**PROBLEM DETAILS**.
Go through the material below and please tally the lines that hold the word "QuantumRegister"; the number alone is the answer.

**RECORDS SHOWN**.
(** A projection of the state that the body respects can be followed on its
    own. *)
Lemma for_loop_project {S T} (proj : S -> T) (n : nat)
    (body : nat -> S -> S) (body' : nat -> T -> T) (s : S) :
  (forall i s, proj (body i s) = body' i (proj s)) ->
  proj (for_loop n body s) = for_loop n body' (proj s).
Proof.
  intros Hbody. induction n as [|n IH]; [reflexivity|].
  rewrite !for_loop_S, Hbody, IH. reflexivity.
Qed.

Lemma for_loop_ext {S} (n : nat) (body body' : nat -> S -> S) (s : S) :
  (forall i s, (i < n)%nat -> body i s = body' i s) ->
  for_loop n body s = for_loop n body' s.
Proof.
  intros Hbody. induction n as [|n IH]; [reflexivity|].
  rewrite !for_loop_S, IH by (intros; apply Hbody; lia).
  apply Hbody. lia.
Qed.

(** Iteration [i] rewrites element [i] from its current content: after the
    loop every element below the bound has been rewritten once. *)
Lemma for_loop_pointwise {A} (F : nat -> A -> A) (n : nat) (l : list A) (j : nat) :
  for_loop n (fun i l => alter (F i) i l) l !! j
  = if decide (j < n)%nat then F j <$> l !! j else l !! j.
Proof.
  induction n as [|n IH].
  - rewrite for_loop_0. case_decide; [lia|reflexivity].
  - rewrite for_loop_S. destruct (decide (n = j)) as [->|Hne].
    + rewrite list_lookup_alter_eq, IH.
      case_decide; [lia|]. case_decide; [reflexivity|lia].
    + rewrite list_lookup_alter_ne by exact Hne. rewrite IH.
      repeat case_decide; try lia; reflexivity.
Qed.

Lemma for_loop_pointwise_total `{!Inhabited A} (F : nat -> A -> A) (n : nat)
    (l : list A) (j : nat) :
  (j < n)%nat -> (j < length l)%nat ->
  for_loop n (fun i l => alter (F i) i l) l !!! j = F j (l !!! j).
Proof.
  intros Hn Hl. apply list_lookup_total_correct.
  rewrite for_loop_pointwise. case_decide; [|lia].
  rewrite (list_lookup_lookup_total_lt l j Hl). reflexivity.
Qed.
Definition evictAll (pcx pcz dist : Z) (l : list string) (s : GameEngine) : GameEngine :=
  fold_left (fun s key => evictChunk pcx pcz dist key s) l s.

(** The key parses to a coordinate beyond radius + 2. *)
Definition far (pcx pcz dist : Z) (key : string) : bool :=
  let '(cx, cz) := parse2 key in
  beyond cx pcx (dist + 2) || beyond cz pcz (dist + 2).

(** The keys a pass from an empty store around chunk (0, 0) leaves, for
    radius 2, in the order of the two loops. *)
Definition square2 : list string :=
  flat_map (fun x => map (fun z => key2 x z) (range (-2) 3)) (range (-2) 3).

(** ** Mesher *)

(** A block code with a row in the table that is drawn as a full cube:
    opaque, hence neither a plant, nor a torch, nor water. *)
Definition cubeRow (b : Z) : bool :=
  match BLOCK_PROPS b with
  | Some p =>
      implb (negb (isTransparent b))
        (negb (truthy (cross p)) && negb (b =? TORCH) && negb (isWater b))
  | None => false
  end.

(** The cell (x, y, z) lies in the chunk. *)
Definition inChunk (x y z : Z) : Prop :=
  0 <= x < CHUNK_SIZE /\ 0 <= z < CHUNK_SIZE /\ 0 <= y < CHUNK_HEIGHT.

(** Total number of vertex coordinates gathered for block [bID]. *)
Definition posLength (g : Geometries) (bID : Z) : nat :=
  List.length (pos (geoFor g bID)).

(** A geometry table that holds at most the block type [bID]. *)
Definition only (bID : Z) (g : Geometries) : Prop :=
  g = [] \/ exists geo, g = [(bID, geo)].





(** The side of the cell a vertex coordinate lies on: -1 at 0, +1 at 1. *)
Definition toward (c : Q) : Z := if Qle_bool c (1 # 2) then -1 else 1.

(** The steps from a cell to the two cells that touch the vertex at offset
    [v] across an edge of the face of normal (dx, dy, dz): both lie in the
    layer in front of the face, one step along one of the two axes of the
    face, on the side of the vertex. *)
Definition edgeOffsets (dx dy dz : Z) (v : Vec3) : Coord * Coord :=
  let '(vx, vy, vz) := v in
  if negb (dx =? 0) then ((dx, toward vy, 0), (dx, 0, toward vz))
  else if negb (dy =? 0) then ((toward vx, dy, 0), (0, dy, toward vz))
  else ((toward vx, 0, dz), (0, toward vy, dz)).

(** The two edge neighbours of the vertex at offset [v] of the cell
    (x, y, z), for its face of normal (dx, dy, dz). *)
Definition edgeNeighbours (x y z dx dy dz : Z) (v : Vec3) : Coord * Coord :=
  let '((a1, b1, c1), (a2, b2, c2)) := edgeOffsets dx dy dz v in
  ((x + a1, y + b1, z + c1), (x + a2, y + b2, z + c2)).

(** The cell [c] of the chunk (cx, cz) holds an opaque block, as the
    neighbour lookup reports it. *)
Definition opaqueAt (getBlock : Z -> Z -> Z -> Z) (cx cz : Z) (c : Coord) : bool :=
  let '(a, b, c') := c in
  negb (isTransparent (getBlock (cx * CHUNK_SIZE + a) b (cz * CHUNK_SIZE + c'))).
(** A waypoint added after another one already declared a connection to it,
    and a waypoint re-added under an id already in the graph. *)
Definition late_target_ops : list (GraphOp Q) :=
  [OpAdd (with_connections (np 1 0 0 0) [2]); OpAdd (np 2 0 1 0)].

Definition readd_ops : list (GraphOp Q) :=
  [OpAdd (np 1 0 0 0); OpAdd (np 2 0 1 0); OpConnect 1 2; OpAdd (np 2 0 1 0)].

(** C3 (counterexample): in both sequences waypoint 1 lists 2 as a connection
    while waypoint 2 does not list 1. *)
Lemma add_does_not_repair_symmetry :
  (exists pa pb, points (run_ops NavGraph_new late_target_ops) !! 1 = Some pa /\
     points (run_ops NavGraph_new late_target_ops) !! 2 = Some pb /\
     2 ∈ connections pa /\ 1 ∉ connections pb) /\
  (exists pa pb, points (run_ops NavGraph_new readd_ops) !! 1 = Some pa /\
     points (run_ops NavGraph_new readd_ops) !! 2 = Some pb /\
     2 ∈ connections pa /\ 1 ∉ connections pb).
Proof.
  split; eexists _, _;
    (split; [vm_compute; reflexivity|]); (split; [vm_compute; reflexivity|]);
    split; apply (bool_decide_unpack _); vm_compute; reflexivity.
Qed.

(** ** Paths along a straight chain *)

Section Chain.
Context {F : Type} `{!F32 F}.
Variable pop : list PathNode -> option (PathNode * list PathNode).
Hypothesis Hpop : pop_ok pop.
Variable g : NavGraph F.
Variable c : list Z.
Hypothesis Hc : is_chain g c.
Hypothesis Hbound : forall x y, x ∈ c -> y ∈ c ->
  chain_cost g c (length c - 1) + h_func g x y < u32_max.
(** C4, on a failing input: hidden files are not to be included, Everything
    is enabled and reports a file whose name starts with a dot; the search
    returns the record of that file. *)
Theorem everything_returns_hidden_record :
  includeHidden Sample.preferences = false
  /\ files (searchFiles Sample.everythingHost Sample.preferences 10 25 "hit")
     = [ {| path := Sample.under Sample.root [".hit2"];
            name := ".hit2";
            size := 120;
            modified := DateOf "2024-01-01";
            type := file;
            extension := Some EmptyString;
            isHidden := true |} ]
  /\ startsWith ".hit2" (charAt DOT) = true.
Proof. repeat split; vm_compute; reflexivity. Qed.

End SearchClaims.

(** * Further properties of the record parser and of the process list *)

Section TrimFacts.
Import Js ParserSpec.

Lemma append_empty_r (s : string) : (s ++ EmptyString)%string = s.
Proof. induction s; simpl; congruence. Qed.

Lemma append_assoc (a b c : string) :
  ((a ++ b) ++ c)%string = (a ++ (b ++ c))%string.
Proof. induction a; simpl; congruence. Qed.

Lemma trimEnd_idempotent (s : string) : trimEnd (trimEnd s) = trimEnd s.
Proof.
  induction s as [|c r IH]; simpl; auto.
  destruct (trimEnd r) as [|a b] eqn:Hr.
  - destruct (isWhitespace c) eqn:Hc; simpl; auto. now rewrite Hc.
  - change (trimEnd (String c (String a b))) with
      (match trimEnd (String a b) with
       | EmptyString => if isWhitespace c then EmptyString else charAt c
       | String _ _ as r' => String c r'
       end).
    rewrite IH. reflexivity.
Qed.

Lemma trimStart_head (c : ascii) (r : string) :
  isWhitespace c = false -> trimStart (String c r) = String c r.
Proof. intros H. simpl. now rewrite H. Qed.

Lemma trimEnd_head (c : ascii) (r : string) :
  isWhitespace c = false -> exists r', trimEnd (String c r) = String c r'.
Proof.
  intros H. simpl. destruct (trimEnd r) as [|a b].
  - rewrite H. unfold charAt. eauto.
  - eauto.
Qed.

Lemma trimStart_shape (s : string) :
  trimStart s = EmptyString
  \/ exists c r, trimStart s = String c r /\ isWhitespace c = false.
Proof.
  induction s as [|c r IH]; simpl; auto.
  destruct (isWhitespace c) eqn:Hc; auto. right. eauto.
Qed.

Lemma trim_idempotent (s : string) : trim (trim s) = trim s.
Proof.
  unfold trim.
  destruct (trimStart_shape s) as [->|(c & r & -> & Hc)]; [reflexivity|].
  destruct (trimEnd_head c r Hc) as [r' Hr']. rewrite Hr'.
  rewrite (trimStart_head c r' Hc). rewrite <- Hr'.
  apply trimEnd_idempotent.
Qed.

Lemma occurrences_trimStart (c : ascii) (s : string) :
  occurrences c (trimStart s) <= occurrences c s.
Proof.
  induction s as [|a r IH]; simpl; auto.
  destruct (isWhitespace a); simpl; lia.
Qed.
Lemma undeclared_qubit_rejected_witness :
  Legacy.cy (legacy_q, 0%Z) (legacy_r, 0%Z) legacy_circuit
  = (legacy_circuit, Raised UnknownWireError)
  /\ Legacy.z (Legacy.OneQubit (legacy_q, 2%Z)) legacy_circuit
     = (legacy_circuit, Raised UnknownWireError).
Proof.
  split.
  - apply (proj1 (undeclared_qubit_rejected legacy_circuit)).
    right. vm_compute. reflexivity.
  - apply (proj2 (undeclared_qubit_rejected legacy_circuit)).
    vm_compute. reflexivity.
Defined.

(** C5. The convenience calls only translate to the generic entry point:
    [iswap(q1, q2)] is [append(iSwapGate(), [q1, q2], [])], and [cy(ctl, tgt)],
    once its three argument checks have passed, is
    [_attach(CyGate(ctl, tgt, self))]: same returned gate, same circuit. *)
Theorem convenience_calls_translate :
  (forall (c : Circuit.QuantumCircuit) (qubit1 qubit2 : Circuit.Qubit),
      Circuit.iswap qubit1 qubit2 c
      = Circuit.append Circuit.iSwapGate [qubit1; qubit2] [] c)
  /\ (forall (c : Legacy.QuantumCircuit) (ctl tgt : Legacy.Qubit),
      Legacy._check_qubit ctl c = (c, Returned tt) ->
      Legacy._check_qubit tgt c = (c, Returned tt) ->
      Legacy._check_dups [ctl; tgt] c = (c, Returned tt) ->
      Legacy.cy ctl tgt c
      = Legacy._attach (Legacy.CyGate ctl tgt (Some (Legacy.ident c))) c).
Proof.
  split.
  - intros c qubit1 qubit2. reflexivity.
  - intros c ctl tgt Hctl Htgt Hdups. apply cy_checks_passed; assumption.
Qed.

Lemma convenience_calls_translate_witness :
  Legacy.cy (legacy_q, 0%Z) (legacy_q, 1%Z) legacy_circuit
  = Legacy._attach
      (Legacy.CyGate (legacy_q, 0%Z) (legacy_q, 1%Z) (Some 7)) legacy_circuit.
Proof.
  apply (proj2 convenience_calls_translate legacy_circuit (legacy_q, 0%Z) (legacy_q, 1%Z)).
  - vm_compute. reflexivity.
  - vm_compute. reflexivity.
  - vm_compute. reflexivity.
Defined.

(** C8. [CyGate.inverse] and [ZGate.inverse] return the gate they are
    called on: [inverse g = g], so [inverse] is an involution and the
    name, parameter list and bound arguments of the gate are unmodified. *)
Theorem inverse_returns_self (g : Legacy.Gate) :
  (Legacy.CyGate_inverse g = g /\ Legacy.ZGate_inverse g = g)
  /\ (Legacy.CyGate_inverse (Legacy.CyGate_inverse g) = g
      /\ Legacy.ZGate_inverse (Legacy.ZGate_inverse g) = g)
  /\ (Legacy.gate_name (Legacy.CyGate_inverse g) = Legacy.gate_name g
      /\ Legacy.param (Legacy.CyGate_inverse g) = Legacy.param g
      /\ Legacy.arg (Legacy.CyGate_inverse g) = Legacy.arg g)
  /\ (Legacy.gate_name (Legacy.ZGate_inverse g) = Legacy.gate_name g
      /\ Legacy.param (Legacy.ZGate_inverse g) = Legacy.param g
      /\ Legacy.arg (Legacy.ZGate_inverse g) = Legacy.arg g).
Proof.
  unfold Legacy.CyGate_inverse, Legacy.ZGate_inverse.
  repeat split.
Qed.

(** C9. Called with a whole register [q] of the circuit, [z] attaches one
    [ZGate] to each qubit [(q, j)], [j = 0 .. q.sz - 1], in increasing
    index order, and returns the [InstructionSet] collecting those gates;
    called with a single qubit of the circuit it attaches exactly one
    [ZGate] to that qubit and returns it. *)
Theorem z_register_and_qubit (c : Legacy.QuantumCircuit) :
  (forall r : Legacy.QuantumRegister,
      Legacy.regs c !! Legacy.name r = Some (Legacy.sz r) ->
      exists gates : list Legacy.Gate,
        Legacy.z (Legacy.WholeRegister r) c
        = ({| Legacy.ident := Legacy.ident c; Legacy.regs := Legacy.regs c;
              Legacy.data := Legacy.data c ++ gates |},
           Returned (Legacy.GateSet gates))
        /\ length gates = Legacy.sz r
        /\ forall j : nat, j < Legacy.sz r ->
             gates !! j = Some (Legacy.ZGate (r, Z.of_nat j) (Some (Legacy.ident c))))
  /\ (forall q : Legacy.Qubit,
      Legacy.known (Legacy.regs c) q = true ->
      Legacy.z (Legacy.OneQubit q) c
      = ({| Legacy.ident := Legacy.ident c; Legacy.regs := Legacy.regs c;
            Legacy.data := Legacy.data c ++ [Legacy.ZGate q (Some (Legacy.ident c))] |},
         Returned (Legacy.AttachedGate (Legacy.ZGate q (Some (Legacy.ident c)))))).
Proof.
  split.
  - intros r Hreg.
    exists ((fun j => Legacy.ZGate (r, j) (Some (Legacy.ident c))) <$> range (Legacy.sz r)).
    split; [| split].
    + unfold Legacy.z.
      erewrite bind_returned; cycle 1.
      { apply z_loop; [exact Hreg |].
        apply Forall_forall. intros j Hj. apply range_bounds, Hj. }
      reflexivity.
    + rewrite length_fmap. apply range_length.
    + intros j Hj. rewrite list_lookup_fmap, range_lookup by exact Hj. reflexivity.
  - intros q Hq. unfold Legacy.z.
    erewrite bind_returned; cycle 1.
    { rewrite z_qubit_declared by exact Hq. apply attach_state. }
    reflexivity.
Qed.

Lemma z_register_and_qubit_witness :
  (exists gates : list Legacy.Gate,
      Legacy.z (Legacy.WholeRegister legacy_q) legacy_circuit
      = ({| Legacy.ident := 7; Legacy.regs := {["q" := 2]}; Legacy.data := [] ++ gates |},
         Returned (Legacy.GateSet gates))
      /\ length gates = 2
      /\ forall j : nat, j < 2 ->
           gates !! j = Some (Legacy.ZGate (legacy_q, Z.of_nat j) (Some 7)))
  /\ Legacy.z (Legacy.OneQubit (legacy_q, 1%Z)) legacy_circuit
     = ({| Legacy.ident := 7; Legacy.regs := {["q" := 2]};
           Legacy.data := [] ++ [Legacy.ZGate (legacy_q, 1%Z) (Some 7)] |},
        Returned (Legacy.AttachedGate (Legacy.ZGate (legacy_q, 1%Z) (Some 7)))).
Proof.
  split.
  - apply (proj1 (z_register_and_qubit legacy_circuit) legacy_q).
    vm_compute. reflexivity.
  - apply (proj2 (z_register_and_qubit legacy_circuit) (legacy_q, 1%Z)).
    vm_compute. reflexivity.
Defined.

(** ** iswap.py: the descriptor, its definition and its matrix *)

(** C6. The iSWAP descriptor has name ["iswap"], two qubits and no
    parameter; [_define] keeps these and stores as its definition exactly
    six triples over the fresh register [q = QuantumRegister(2, 'q')], in
    this order: (S,[q0],[]), (S,[q1],[]), (H,[q0],[]), (CX,[q0,q1],[]),
    (CX,[q1,q0],[]), (H,[q1],[]), each with no classical argument. *)
Theorem iswap_descriptor_and_definition :
  let q := Circuit.QuantumRegister 2 "q" in
  let q0 := Circuit.getitem q 0 in
  let q1 := Circuit.getitem q 1 in
  (Circuit.name Circuit.iSwapGate = "iswap"
   /\ Circuit.num_qubits Circuit.iSwapGate = 2
   /\ Circuit.params Circuit.iSwapGate = [])
  /\ (forall self : Circuit.Gate,
        Circuit.name (Circuit._define self) = Circuit.name self
        /\ Circuit.num_qubits (Circuit._define self) = Circuit.num_qubits self
        /\ Circuit.params (Circuit._define self) = Circuit.params self)
  /\ exists steps : list (Circuit.Gate * list Circuit.Bit * list Circuit.Bit),
       Circuit.definition (Circuit._define Circuit.iSwapGate) = Some steps
       /\ steps = [ (Circuit.SGate, [q0], []);
                    (Circuit.SGate, [q1], []);
                    (Circuit.HGate, [q0], []);
                    (Circuit.CXGate, [q0; q1], []);
                    (Circuit.CXGate, [q1; q0], []);
                    (Circuit.HGate, [q1], []) ]
       /\ length steps = 6
       /\ Forall (fun step => step.2 = []) steps.
Proof.
  intros q q0 q1. split; [| split].
  - repeat split.
  - intros self. repeat split.
  - eexists. split; [reflexivity |]. split; [reflexivity |]. split; [reflexivity |].
    repeat constructor.
Qed.

(** An operation with distinct, declared wires and the right number of
    arguments is added at the end. *)
Lemma append_returned (instruction : Circuit.Gate) (qargs cargs : list Circuit.Bit)
    (c : Circuit.QuantumCircuit) :
  NoDup (Circuit.wire <$> qargs) ->
  length qargs = Circuit.num_qubits instruction ->
  length cargs = Circuit.num_clbits instruction ->
  forallb (Circuit.known (Circuit.qregs c)) qargs = true ->
  forallb (Circuit.known (Circuit.cregs c)) cargs = true ->
  Circuit.append instruction qargs cargs c
  = ({| Circuit.qregs := Circuit.qregs c; Circuit.cregs := Circuit.cregs c;
        Circuit.data := Circuit.data c ++ [(instruction, qargs, cargs)] |},
     Returned (length (Circuit.data c))).
Proof.
  intros Hdup Hq Hc Hqk Hck. unfold Circuit.append.
  rewrite bool_decide_eq_true_2 by exact Hdup.
  rewrite Hq, Hc, !Nat.eqb_refl, Hqk, Hck. reflexivity.
Qed.
(* ===================================================================== *)
(** ** Calls and the cache *)

(** X22. A call of [get_vps_data] makes no upstream request, or exactly
    one: the one request goes to [API_URL] with the key and hash of the
    configuration just loaded, the action [info] and the three flags, and
    is made only when the cache is empty or stale. *)
Theorem requests_of_a_call (w : env) (g : globals) :
  snd (get_vps_data w g) = []
  \/ exists c, env_config w = Ok c /\ cache_fresh g (env_time w) = false
               /\ snd (get_vps_data w g)
                  = [(API_URL,
                      [("key", PStr (key c)); ("hash", PStr (hash_value c));
                       ("action", PStr "info"); ("bw", PStr "true");
                       ("hdd", PStr "true"); ("mem", PStr "true")])].
Proof.
  destruct (cache_fresh g (env_time w)) eqn:Hfresh.
  - left. unfold cache_fresh in Hfresh.
    destruct (cached_data g) as [c|] eqn:Hc; [|discriminate].
    rewrite (get_vps_data_fresh w g c Hc); [reflexivity|].
    unfold cache_fresh. now rewrite Hc.
  - rewrite (get_vps_data_stale w g Hfresh), refresh_trace, fetch_trace.
    destruct (env_config w) as [c|e]; [right; eauto | now left].
Qed.

Lemma refresh_cache_of_fetch (w : env) (g : globals) (t : float) :
  t = env_time w -> cache_of_fetch g -> cache_of_fetch (snd (fst (refresh w g t))).
Proof.
  intros -> Hg. unfold refresh.
  destruct (fetch w) as [[out|e] tr] eqn:Hf; cbn; [|exact Hg].
  right. eauto.
Qed.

**SOLUTION TO THIS EXERCISE**.
3